Registration creates the account. Login verifies the credentials and hands back a token. The login endpoint takes the same email and password, but instead of storing a new user, it looks up an existing one and checks the password.

Why the error message is vague

When login fails, the endpoint returns "Invalid email or password" — the same message whether the email does not exist or the password is wrong. This is intentional. A specific message like "Email not found" tells an attacker which emails exist in your database.

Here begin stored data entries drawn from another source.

(* ===== verification/Reflow.v ===== *)
(** Reflow of the main screen after a width change
    ([rssh-terminal/src/parser.rs]): [trim_reflow_padding],
    [reflow_logical_line] and [reflow_main_screen]. Physical rows joined by
    their wrap marks are logical lines; every logical line is cut again at
    the new width, wide graphemes whole, and the last rows become the grid.

    The two [while] loops are definitions with fuel; [None] is running out
    of it. Row and column numbers stay below the [u16] sizes, so the
    [u16::try_from] conversions of the source always succeed and the
    [break]s behind them are dead code. *)
From coqutil Require Import Datatypes.RecordSetters.
From S2P Require Import Prelude Text Grid Csi.
Import DoubleBraceUpdate.

(** ** Padding *)

(** [iter().rev().take_while(|cell| **cell == Cell::default()).count()] *)
Fixpoint count_leading_default (l : list Cell) : nat :=
  match l with
  | [] => 0
  | c :: l' => if decide (c = Cell.default) then S (count_leading_default l') else 0
  end.

Definition trim_reflow_padding (cells : list Cell) : list Cell :=
  let padding := count_leading_default (rev cells) in
  if decide (padding = 0) then cells
  else
    let content_end := length cells - padding in
    let continuation_cells :=
      (match cells !! (content_end - 1) with
       | Some c => Z.to_nat (Cell.columns c) - 1
       | None => 0
       end) `min` padding in
    take (content_end + continuation_cells) cells.

(** ** One logical line *)

Record ReflowRow := mkReflowRow {
  reflow_cells : list Cell;
  reflow_row_overflow : list Cell;
}.

Record ReflowLogicalLine := mkLogicalLine {
  logical_cells : list Cell;
  logical_cursor_offset : option nat;
}.

(** The variables of the loop of [reflow_logical_line]. *)
Record line_state := mkLineState {
  ls_rows : list ReflowRow;
  ls_row : list Cell;
  ls_overflow : list Cell;
  ls_cursor : option (nat * nat);
  ls_index : nat;
}.

(** [rows.push(ReflowRow { take(&mut row), take(&mut row_overflow) })] *)
Definition push_row (st : line_state) : line_state :=
  st{{ ls_rows := ls_rows st ++ [mkReflowRow (ls_row st) (ls_overflow st)];
       ls_row := []; ls_overflow := [] }}.

(** [reflowed_cursor = Some((rows.len(), column))] *)
Definition set_cursor (column : nat) (st : line_state) : line_state :=
  st{{ ls_cursor := Some (length (ls_rows st), column) }}.

(** The cells of a grapheme, a truncated one completed with continuations. *)
Fixpoint pad_glyph (n : nat) (cell : Cell) (glyph : list Cell) : list Cell :=
  match n with
  | O => glyph
  | S n' =>
      pad_glyph n' cell
        (glyph ++ [Cell.set_continuation (saturating_u8 (Z.of_nat (length glyph))) cell])
  end.

Definition glyph_width (c : Cell) : nat := Z.to_nat (Z.max (Cell.columns c) 1).

(** One round of the [while] at [cells[index] = cell]. *)
Definition reflow_step (cells : list Cell) (columns : nat) (cursor_offset : option nat)
    (cell : Cell) (st : line_state) : line_state :=
  let index := ls_index st in
  let st := if decide (cursor_offset = Some index) then set_cursor (length (ls_row st)) st else st in
  let cell_width := glyph_width cell in
  let source_width := cell_width `min` (length cells - index) in
  let output_width := cell_width `min` columns in
  let st := if decide (ls_row st ≠ [] ∧ columns < length (ls_row st) + output_width)
            then push_row st else st in
  let st := match cursor_offset with
            | Some o =>
                if decide (index < o ∧ o < index + source_width)
                then set_cursor (length (ls_row st) + (o - index) `min` output_width) st else st
            | None => st
            end in
  let glyph := take source_width (drop index cells) in
  let glyph := pad_glyph (cell_width - length glyph) cell glyph in
  let st := st{{ ls_row := ls_row st ++ take output_width glyph }} in
  let st := if decide (output_width < cell_width)
            then st{{ ls_overflow := ls_overflow st ++ drop output_width glyph }} else st in
  let index := index + source_width in
  let st := st{{ ls_index := index }} in
  let st := if decide (cursor_offset = Some index) then set_cursor (length (ls_row st)) st else st in
  if decide (length (ls_row st) = columns ∧ index < length cells) then push_row st else st.

(** [while index < cells.len()] *)
Fixpoint reflow_loop (fuel : nat) (cells : list Cell) (columns : nat)
    (cursor_offset : option nat) (st : line_state) : option line_state :=
  match cells !! ls_index st with
  | None => Some st
  | Some cell =>
      match fuel with
      | O => None
      | S fuel' =>
          reflow_loop fuel' cells columns cursor_offset
            (reflow_step cells columns cursor_offset cell st)
      end
  end.

Definition reflow_logical_line (cells : list Cell) (columns : nat) (cursor_offset : option nat) :
    option (list ReflowRow * option (nat * nat)) :=
  if decide (columns = 0 ∨ cells = [])
  then Some ([mkReflowRow [] []], (λ _, (0, 0)) <$> cursor_offset)
  else
    st ← reflow_loop (length cells) cells columns cursor_offset (mkLineState [] [] [] None 0);
    Some (ls_rows st ++ [mkReflowRow (ls_row st) (ls_overflow st)],
          match ls_cursor st with
          | Some c => Some c
          | None => (λ _, (0, 0)) <$> cursor_offset
          end).

(** ** Collecting logical lines *)

Record collect_state := mkCollect {
  co_lines : list ReflowLogicalLine;
  co_line : list Cell;
  co_cursor_offset : option nat;
  co_has_line : bool;
}.

(** The start of a physical row: a row without a wrap mark ends the line
    before it. *)
Definition start_row (is_wrapped : bool) (st : collect_state) : collect_state :=
  if negb is_wrapped || negb (co_has_line st) then
    let st := if co_has_line st
              then mkCollect (co_lines st ++ [mkLogicalLine (co_line st) (co_cursor_offset st)])
                     [] None (co_has_line st)
              else st in
    st{{ co_has_line := true }}
  else st.

Definition collect_scrollback_line (st : collect_state) (line : ScrollbackLine) : collect_state :=
  let st := start_row (line_wrapped line) st in
  st{{ co_line := co_line st ++
         trim_reflow_padding (ScrollbackLine.cells_with_reflow_overflow line) }}.

(** The tuples [(row, cells, cursor_cells)]. *)
Definition physical_row (g : TerminalGrid) (cursor_row cursor_column row : nat) :
    nat * list Cell * option (list Cell) :=
  let physical_cells := TerminalGrid.cells_with_reflow_overflow row g in
  let cursor_cells := if decide (row = cursor_row)
                      then Some (take (cursor_column + 1) physical_cells) else None in
  (row, trim_reflow_padding physical_cells, cursor_cells).

Definition collect_grid_row (g : TerminalGrid) (cursor_row cursor_column : nat)
    (st : collect_state) (r : nat * list Cell * option (list Cell)) : collect_state :=
  let '(row, cells, cursor_cells) := r in
  let st := start_row (TerminalGrid.row_wrapped row g) st in
  if decide (row = cursor_row) then
    let cells := match cursor_cells with
                 | Some cc => if decide (length cells < length cc)
                              then cells ++ drop (length cells) cc else cells
                 | None => cells
                 end in
    st{{ co_cursor_offset := Some (length (co_line st) + cursor_column);
         co_line := co_line st ++ cells }}
  else st{{ co_line := co_line st ++ cells }}.

(** The highest row with content, plus one. *)
Definition content_rows (l : list (nat * list Cell * option (list Cell))) : nat :=
  foldr (λ r m, if decide (r.1.2 = []) then m else (r.1.1 + 1) `max` m) 0 l.

Definition collect_lines (scrollback : list ScrollbackLine) (g : TerminalGrid)
    (cursor_row cursor_column : nat) : list ReflowLogicalLine :=
  let old_rows := size_rows (grid_size g) in
  let st := foldl collect_scrollback_line (mkCollect [] [] None false) scrollback in
  let grid_rows := physical_row g cursor_row cursor_column <$> seq 0 old_rows in
  let relevant := (content_rows grid_rows `max` (cursor_row + 1)) `min` old_rows in
  let st := foldl (collect_grid_row g cursor_row cursor_column) st (take relevant grid_rows) in
  if co_has_line st
  then co_lines st ++ [mkLogicalLine (co_line st) (co_cursor_offset st)]
  else co_lines st.

(** ** The whole screen *)

(** The loop over the logical lines: rows with their wrap marks, and the
    cursor among them. *)
Fixpoint reflow_lines (columns : nat) (lines : list ReflowLogicalLine)
    (rows : list (ReflowRow * bool)) (cursor : option (nat * nat)) :
    option (list (ReflowRow * bool) * option (nat * nat)) :=
  match lines with
  | [] => Some (rows, cursor)
  | line :: rest =>
      '(reflowed, c) ← reflow_logical_line (logical_cells line) columns (logical_cursor_offset line);
      let cursor := match c with
                    | Some (row, column) => Some (length rows + row, column)
                    | None => cursor
                    end in
      reflow_lines columns rest (rows ++ imap (λ i r, (r, negb (i =? 0))) reflowed) cursor
  end.

Definition to_scrollback_line (columns : nat) (seqno : Z) (r : ReflowRow * bool) : ScrollbackLine :=
  mkScrollbackLine (vec_resize columns Cell.default (reflow_cells r.1)) (reflow_row_overflow r.1)
    r.2 seqno.

(** [for (column, cell) in cells.into_iter().enumerate() { grid.set(..) }] *)
Definition write_cells (row : nat) (cells : list Cell) (g : TerminalGrid) : TerminalGrid :=
  foldl (λ g cc, (TerminalGrid.set row cc.1 cc.2 g).2) g (imap pair cells).

Definition write_reflow_row (columns : nat) (seqno : Z) (g : TerminalGrid)
    (r : nat * (ReflowRow * bool)) : TerminalGrid :=
  let '(row, (reflowed, is_wrapped)) := r in
  let g := write_cells row (vec_resize columns Cell.default (reflow_cells reflowed)) g in
  let g := TerminalGrid.set_reflow_overflow row (reflow_row_overflow reflowed) g in
  let g := TerminalGrid.set_row_wrapped row is_wrapped g in
  (TerminalGrid.set_row_last_change_seqno row seqno g).2.

(** What [reflow_main_screen] leaves in its [&mut] arguments. *)
Record reflow_result := mkReflowResult {
  rr_scrollback : HistoryBuffer ScrollbackLine;
  rr_grid : TerminalGrid;
  rr_cursor_row : nat;
  rr_cursor_column : nat;
}.

Definition reflow_main_screen (scrollback : HistoryBuffer ScrollbackLine) (g : TerminalGrid)
    (size : TerminalSize) (seqno : Z) (cursor_row cursor_column : nat) : option reflow_result :=
  let lines := collect_lines (history_rows scrollback) g cursor_row cursor_column in
  '(rows, cursor) ← reflow_lines (size_columns size) lines [] None;
  let scrollback_rows := length rows - size_rows size in
  let reflowed_scrollback :=
    to_scrollback_line (size_columns size) seqno <$> take scrollback_rows rows in
  let reflowed_grid :=
    foldl (write_reflow_row (size_columns size) seqno) (TerminalGrid.new_with_seqno size seqno)
      (imap pair (drop scrollback_rows rows)) in
  let '(row, column) :=
    match cursor with
    | Some (row, column) =>
        ((row - scrollback_rows) `min` (size_rows size - 1), column `min` (size_columns size - 1))
    | None => (cursor_row, cursor_column)
    end in
  Some (mkReflowResult (history_rebuild reflowed_scrollback scrollback) reflowed_grid row column).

A vague message reveals nothing.

Two new imports from auth

The login endpoint uses two functions from auth.py that you have not imported yet: verify_password checks the plain password against the stored hash, and create_access_token generates the JWT. You will add both to the existing auth import line.

Instructions

Add a login endpoint to main.py.

  1. Update the auth import to include the two new functions you need: from auth import User, hash_password, verify_password, create_access_token.
  2. Define the login endpoint with @app.post("/login") and def login(user_data: UserCreate, session: SessionDep): — it reuses UserCreate since login takes the same email and password fields as registration.
  3. Look up the user by email: user = session.exec(select(User).where(User.email == user_data.email)).first() — if no account exists with this email, user will be None.
  4. Check both failure cases in one condition: if user is None or verify_password(user_data.password, user.password_hash) returns False, raise HTTPException(status_code=401, detail="Invalid email or password"). This handles both "email not found" and "wrong password" with the same vague message — as explained in the content above, you do not want to reveal which one failed.
  5. If the credentials are valid, generate a JWT: token = create_access_token(user.email) — this calls the function you built in Lesson 1 that signs the user's email into a 30-minute token.
  6. Return {"access_token": token, "token_type": "bearer"} — this is the standard OAuth2 response format. The "token_type": "bearer" tells the client to send the token in an Authorization: Bearer header.